Maybe it helped him a little to talk about it. Surely he couldn’t have a ton of people to talk to, living like this. “How long were you married?” I asked.

“Two weeks. She lived in Fresno but would come to the lake every summer to hike. She liked birds and swimming. Outdoorsy type. She also loved seeing shows outside, and that’s how we met. I worked at a bar on the Strip called the Anchor, and she came in to see local bands play.”

I knew that one. Not personally, but it was close to Betty’s on the Pier, my nemesis. A few of the bars by the lake had stages that were either out on the docks or on patios that faced the lake.

“Yeah, for me, Tina was the one,” Moonbeam said. “Looking back now, I knew it for a year before I ever asked her out, but I wanted my freedom. That’s my biggest regret. Not even the festival. Just waiting so long. We could’ve had more time.”

“My mom died of an aneurysm when I was five,” I said. “I don’t remember much about her. Just small things, like her reading a book to me, and the chair she sat in—it had a pillow with roses on it. Mostly know her face from looking at pictures.” I shook my head. “Anyway, it was thirteen years ago, and my dad still misses her. He says that a lot too—that he wishes they had more time.”

He nodded and squinted. “Yeah, it’s funny how it lingers on. You get better, but it lingers. That’s why I stay here. I don’t go to the festival. Don’t like crowds. Don’t like a lot of people, honestly.”

“Especially not my father,” Fen said. “We have a lot in common.”

“True,” Moonbeam said with a small smile. Then he looked up at his ginger cat. “I think they’re going to stay up there, so you can probably let your little one roam free. The doors are all closed, so there’s no place to get loose besides what you see here. I keep things tight. You like mint tea?”

“Uh…?”

“It’s good if you add sugar,” Fen told me, gently knocking his shoulder against mine before offering to help me off the couch, eyeing his friend all the while, who was watching us. “Come on, Moonbeam, I brought the record you wanted in my backpack. Can I show her your Beatles?”

“Slow down, man. You’re always in a such a hurry.…”

It was easy to see how Moonbeam could feel that way out here, so isolated, with nothing but two cats for company. As we drank tea, he opened up about the fact that he hadn’t left the house for more than a short walk in years—how he didn’t need to, because everything came to him, and the settlement he’d received from Sarafian Events would provide for him until he died. And there was something pleasant about his little refuge. I could see why Fen liked the man, and why he spent a lot of time out here, clearing his head.

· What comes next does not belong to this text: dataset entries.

Lemma reclaim_pass_run E s w :
  (∀ n, works E n = true) → NoDup (dID <$> deployments w) →
  zlen (filter (stale_with s) (deployments w)) ≤ 10000 →
  swept (stale_with s) w (reclaim_pass E s w).2.
Proof.
  intros Hw Hn Hlen. destruct (stale_listed E s w Hw Hlen) as (ds & Hl & Hds).
  unfold reclaim_pass. rewrite bind_run, Hl. cbn [fst snd].
  destruct (reclaim_each_run E s ds (tick w) Hw) as (H1 & H2 & H3 & H4).
  split; [|split; [|by split]].
  - eapply (Forall2_with_l _ _ (λ r, r ∈ deployments w)); [exact H1|by apply Forall_forall|].
    intros r r' Hr Ht. unfold took in Ht.
    destruct (decide (stale_with s r)) as [Hs|Hs].
    + rewrite decide_True in Ht by (apply list_elem_of_fmap; exists (read_row r); split; [done|]; apply Hds; eauto).
      destruct Ht as (d & Hd & Hid & ? & ? & ? & ? & ? & ? & Hc). apply Hds in Hd as (r2 & Hr2 & _ & ->).
      assert (r2 = r) as -> by (by apply (NoDup_fmap_same dID (deployments w))). by repeat split.
    + rewrite decide_False in Ht; [done|]. intros (d & Hid & Hd)%list_elem_of_fmap.
      apply Hds in Hd as (r2 & Hr2 & Hs2 & ->).
      assert (r2 = r) as -> by (by apply (NoDup_fmap_same dID (deployments w))). done.
  - intros id. rewrite H2. cbn [apps tick]. apply decide_ext. rewrite Exists_exists, list_elem_of_fmap. split.
    + intros (d & -> & Hd). apply Hds in Hd as (r & Hr & Hs & ->). exists r. by repeat split.
    + intros (r & Hr & Hs & <-). exists (read_row r). split; [done|]. apply Hds. eauto.
Qed.

Lemma length_filter_impl {A} (P Q : A → Prop) `{!∀ x, Decision (P x)} `{!∀ x, Decision (Q x)} l :
  (∀ x, P x → Q x) → (length (filter P l) ≤ length (filter Q l))%nat.
Proof.
  intros HPQ. induction l as [|a l IH]; [done|]. rewrite !filter_cons.
  repeat case_decide; simpl; naive_solver lia.
Qed.

Definition in_flight (r : Deployment) : Prop := Status r = "deploying" ∨ Status r = "building".
#[global] Instance in_flight_dec r : Decision (in_flight r) := ltac:(unfold in_flight; apply _).

Lemma Forall2_fmap_eq {A B} (f : A → B) R l k :
  Forall2 R l k → (∀ x y, R x y → f y = f x) → f <$> k = f <$> l.
Proof. intros H Hf. induction H; cbn; f_equal; auto. Qed.

Lemma swept_ids s w w' : swept (stale_with s) w w' → dID <$> deployments w' = dID <$> deployments w.
Proof.
  intros (H & _). eapply Forall2_fmap_eq; [exact H|]. intros x y. cbv beta. case_decide; [|congruence].
  by intros (_ & _ & ? & _).
Qed.

Lemma swept_trans w w1 w2 :
  swept (stale_with "deploying") w w1 → swept (stale_with "building") w1 w2 → swept in_flight w w2.
Proof.
  intros (H1 & A1 & D1 & C1) (H2 & A2 & D2 & C2). split; [|split; [|split; congruence]].
  - eapply Forall2_trans; [|exact H1|exact H2]. intros r1 r2 r3 Hr1 Hr2. unfold in_flight, stale_with in *.
    repeat case_decide; try (subst; naive_solver).
    destruct Hr1 as (Hf & _). congruence.
  - intros id. rewrite A2, A1.
    assert (Exists (λ r, stale_with "building" r ∧ dAppID r = id) (deployments w1) ↔
            Exists (λ r, stale_with "building" r ∧ dAppID r = id) (deployments w)) as HE.
    { clear -H1. induction H1 as [|r r' l k Hr _ IH]; [done|]. rewrite !Exists_cons, IH.
      unfold stale_with in *. case_decide as Hd; [|naive_solver].
      destruct Hr as (Hf & _). rewrite Hf, Hd. naive_solver. }
    assert (Exists (λ r, in_flight r ∧ dAppID r = id) (deployments w) ↔
            Exists (λ r, stale_with "deploying" r ∧ dAppID r = id) (deployments w) ∨
            Exists (λ r, stale_with "building" r ∧ dAppID r = id) (deployments w)) as HU.
    { rewrite !Exists_exists. unfold in_flight, stale_with. naive_solver. }
    repeat case_decide; try tauto; by destruct (apps w !! id).
Qed.

Lemma reclaim_sweeps E w :
  (∀ n, works E n = true) → NoDup (dID <$> deployments w) →
  zlen (filter in_flight (deployments w)) ≤ 10000 →
  swept in_flight w (reclaimStaleDeployments E w).2.
Proof.
  intros Hw Hn Hlen.
  change (reclaimStaleDeployments E) with (each (reclaim_pass E) ["deploying"; "building"]).
  cbn [each]. rewrite !bind_run. cbn [mret M_ret snd].
  change (swept in_flight w (reclaim_pass E "building" (reclaim_pass E "deploying" w).2).2).
  assert (zlen (filter (stale_with "deploying") (deployments w)) ≤ 10000 ∧
          zlen (filter (stale_with "building") (deployments w)) ≤ 10000) as [L1 L2].
  { split; etrans; [|exact Hlen| |exact Hlen]; apply inj_le, length_filter_impl;
      unfold in_flight, stale_with; auto. }
  pose proof (reclaim_pass_run E "deploying" w Hw Hn L1) as S1.
  set (w1 := (reclaim_pass E "deploying" w).2) in *. clearbody w1.
  pose proof (swept_ids _ _ _ S1) as Hids.
  assert (∀ r r', (if decide (stale_with "deploying" r) then settled r r' else r' = r) →
            stale_with "building" r ↔ stale_with "building" r') as Hb.
  { intros r r'. unfold stale_with. case_decide as Hd; [|naive_solver]. intros (Hf & _). rewrite Hf, Hd. done. }
  assert (length (filter (stale_with "building") (deployments w1)) =
          length (filter (stale_with "building") (deployments w))) as HL.
  { destruct S1 as [H1 _]. clear -H1 Hb. induction H1 as [|r r' l k Hr _ IH]; [done|]. rewrite !filter_cons.
    specialize (Hb r r' Hr). repeat case_decide; try tauto; simpl; congruence. }
  assert (swept (stale_with "building") w1 (reclaim_pass E "building" w1).2) as S2.
  { apply reclaim_pass_run; [done|by rewrite Hids|by rewrite HL]. }
  clear HL. generalize dependent (reclaim_pass E "building" w1). intros [[] w2] S2. simpl in *.
  exact (swept_trans _ _ _ S1 S2).
Qed.

(** The sweep at start-up settles every deployment a crash left in flight, and nothing
    else: with a working database and no more than the 10000 rows a query returns, exactly
    the rows that were deploying or building are marked failed and finished (identity,
    version, image and container unchanged), exactly their applications are marked failed,
    and no container is touched. *)
Theorem reclaim_settles_in_flight E w :
  (∀ n, works E n = true) → NoDup (dID <$> deployments w) →
  zlen (filter in_flight (deployments w)) ≤ 10000 →
  swept in_flight w (reclaimStaleDeployments E w).2.
Proof. apply reclaim_sweeps. Qed.

(** A crash with one deployment under way and one being built. *)
Definition crashed_world : World :=
  with_deployments demo_world [demo_row "d1" 1 "shop:1" "c1" "running";
    demo_row "d2" 2 "shop:2" "" "deploying"; demo_row "d3" 3 "shop:3" "" "building"].

Lemma reclaim_settles_in_flight_witness :
  swept in_flight crashed_world (reclaimStaleDeployments demo_env crashed_world).2 ∧
  Status <$> deployments (reclaimStaleDeployments demo_env crashed_world).2 = ["running"; "failed"; "failed"].
Proof.
  split; [|by vm_compute]. apply (reclaim_settles_in_flight demo_env crashed_world); [done| |done].
  by apply (bool_decide_unpack _).
Defined.

(** ** Restarting a crashed container *)

Lemma mark_app_run E app status w a :
  (∀ n, works E n = true) → apps w !! app = Some a →
  let w' := (mark_app E app status w).2 in
  apps w' = <[app := with_app_status a status]> (apps w) ∧ calls w' = calls w ∧
  deployments w' = deployments w.
Proof.
  intros Hw Ha. cbv zeta. unfold mark_app, tenant_of. rewrite !bind_run. unfold GetApp, query.
  rewrite stmt_works by done. unfold UpdateAppStatus. rewrite stmt_works by done. simpl. rewrite Ha. simpl.
  split; [|done]. apply map_eq. intros i. destruct (decide (i = app)) as [->|Hne].
  - rewrite lookup_alter_eq, lookup_insert_eq, Ha. simpl. by rewrite decide_True.
  - by rewrite lookup_alter_ne, lookup_insert_ne by congruence.
Qed.

(** The calls of attempts [i], [i + 1], ..., [k] of them. *)
Fixpoint attempts (c : string) (i : Z) (k : nat) : history :=
  match k with
  | O => []
  | S k => ("", Sleep (i * 5 * Second)) :: ("", Restart c) :: attempts c (i + 1) k
  end.

Lemma restart_loop_run E n i app c w a :
  (∀ n, works E n = true) → has_runtime E = true → apps w !! app = Some a →
  1 ≤ i → i + Z.of_nat n ≤ 1000 →
  let w' := (restart_loop E n i app c w).2 in
  ∃ k status, (k ≤ n)%nat ∧ calls w' = calls w ++ attempts c i k ∧
    apps w' = <[app := with_app_status a status]> (apps w) ∧
    (∀ j, (0 < j < k)%nat → on_other E (calls w ++ attempts c i j) = false) ∧
    ((status = "running" ∧ (0 < k)%nat ∧ on_other E (calls w') = true) ∨
     (status = "failed" ∧ k = n ∧ ((0 < k)%nat → on_other E (calls w') = false))).
Proof.
  intros Hw Hr Ha. cbv zeta. revert i w Ha. induction n as [|n IH]; intros i w Ha Hi Hn; cbn [restart_loop].
  - destruct (mark_app_run E app "failed" w a Hw Ha) as (H1 & H2 & _).
    exists 0%nat, "failed". cbn [attempts]. rewrite app_nil_r. repeat split; [done|done|done|lia|].
    right. repeat split; lia.
  - rewrite bind_run. cbn [sleep ask fst snd]. rewrite Hr. cbn [negb]. rewrite bind_run. cbn [ask fst snd].
    unfold defaultAutoRestartRetryDelay. unfold Second. wrap_id. fold Second.
    set (w1 := add_call (add_call w "" (Sleep (i * 5 * Second))) "" (Restart c)).
    assert (calls w1 = calls w ++ attempts c i 1) as Hc1 by (cbn; by rewrite <- app_assoc).
    assert (∀ k, calls w1 ++ attempts c (i + 1) k = calls w ++ attempts c i (S k)) as Hc.
    { intros k. rewrite Hc1. cbn [attempts]. by rewrite <- app_assoc. }
    destruct (on_other E (calls w1)) eqn:Ho.
    + destruct (mark_app_run E app "running" w1 a Hw Ha) as (H1 & H2 & _).
      exists 1%nat, "running". rewrite H2, <- Hc1. repeat split; [lia|done|lia|]. left. rewrite Ho. auto.
    + destruct (IH (i + 1) w1 Ha) as (k & st & Hk & Hcalls & Happs & Hbad & Hres); [lia|lia|].
      exists (S k), st. rewrite Hcalls, Hc in *. split; [lia|]. split; [done|]. split; [done|]. split.
      * intros [|[|j]] Hj; [lia|by rewrite <- Hc1|]. rewrite <- Hc. apply Hbad. lia.
      * destruct Hres as [(-> & ? & ?)|(-> & -> & Hlast)]; [left; auto with lia|right].
        split; [done|]. split; [done|]. intros _. destruct n as [|n].
        -- by rewrite <- Hc1.
        -- apply Hlast. lia.
Qed.

(** A crashed container is restarted at most five times, after waits of 5, 10, 15, 20 and 25
    seconds: the attempts stop at the first one the runtime accepts, which marks the
    application running, and only when all five were refused it is marked failed. *)
Theorem crash_restarts_bounded E app c w a :
  (∀ n, works E n = true) → has_runtime E = true → apps w !! app = Some a →
  let w' := (handleCrash E app c w).2 in
  ∃ k status, (k ≤ 5)%nat ∧ calls w' = calls w ++ attempts c 1 k ∧
    (∃ a', apps w' !! app = Some a' ∧ aStatus a' = status) ∧
    (∀ j, (0 < j < k)%nat → on_other E (calls w ++ attempts c 1 j) = false) ∧
    ((status = "running" ∧ (0 < k)%nat ∧ on_other E (calls w') = true) ∨
     (status = "failed" ∧ k = 5%nat ∧ on_other E (calls w') = false)).
Proof.
  intros Hw Hr Ha. cbv zeta. unfold handleCrash. rewrite !bind_run.
  destruct (mark_app_run E app "crashed" w a Hw Ha) as (H1 & H2 & _).
  set (w1 := (mark_app E app "crashed" w).2) in *. clearbody w1.
  match goal with |- context [publish E ?e w1] => set (w2 := (publish E e w1).2) end.
  assert (calls w2 = calls w ∧ apps w2 = apps w1) as [Hc2 Ha2].
  { rewrite <- H2. subst w2. unfold publish. simpl. by destruct (has_bus E). }
  clearbody w2.
  destruct (restart_loop_run E maxRetries 1 app c w2 (with_app_status a "crashed") Hw Hr)
    as (k & st & Hk & Hcalls & Happs & Hbad & Hres); [by rewrite Ha2, H1, lookup_insert_eq|done|done|].
  rewrite Hc2 in *. exists k, st. split; [done|]. split; [done|]. split.
  { rewrite Happs, lookup_insert_eq. eauto. }
  split; [done|]. destruct Hres as [?|(-> & -> & Hl)]; [by left|]. right. split; [done|]. split; [done|].
  apply Hl. unfold maxRetries. lia.
Qed.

“Music and conversation,” Fen told me as we looked through Moonbeam’s record collection, all neatly tucked into plastic sleeves to protect them from the elements. “And the stars.”

But also the sadness. Because there was some of that here too. An abiding, soft sadness that clung to all the records and furniture like a hug that went on too long. The lake wasn’t healing this man. He was sitting here, nursing his pain, standing guard over the spirit of his dead wife. He wasn’t letting go.

And that’s when I knew that maybe there was some kind of twisted logic in what Mad Dog had told me. “Get back on the board,” I whispered.

“Huh?” Fen said, giving me a strange look.

I shook my head. “Just something my dad says. But… if I asked you to take me somewhere tonight, would you? You’re not going to like it.”

For a moment, he didn’t say anything. Then, “I’ll take you wherever you want to go.”


After cleaning up our teacups, we thanked Moonbeam and took off around the lake. I checked my phone to make sure I didn’t have any texts—I was a little paranoid to be out. Not sure why. No one seemed to notice I was gone. And why would they? It wasn’t quite eleven, not terribly late, especially for a warm summer night, and there was still a little traffic on the Strip when we headed back through town. I spotted the place where Moonbeam used to work, Anchor, and could hear live music from another tiny pub down the block.

Not too much else was open: a diner until midnight, the gas station out by the freeway, and a couple of restaurants. But when I gave Fen directions where I wanted him to go, and we turned off the Strip, chugging up a dark road that ran up Blue Snake River, away from the lights of town, the one thing that wasn’t open came into view up ahead.

The Condor Dam.

“Can you pull over and park?” I asked.

“Are you serious?”

I nodded. “I just want to see it.”

“It’s closed to the public,” he said, slowing down. “You can walk around in the park next to the dam, but you can’t walk across it until morning.”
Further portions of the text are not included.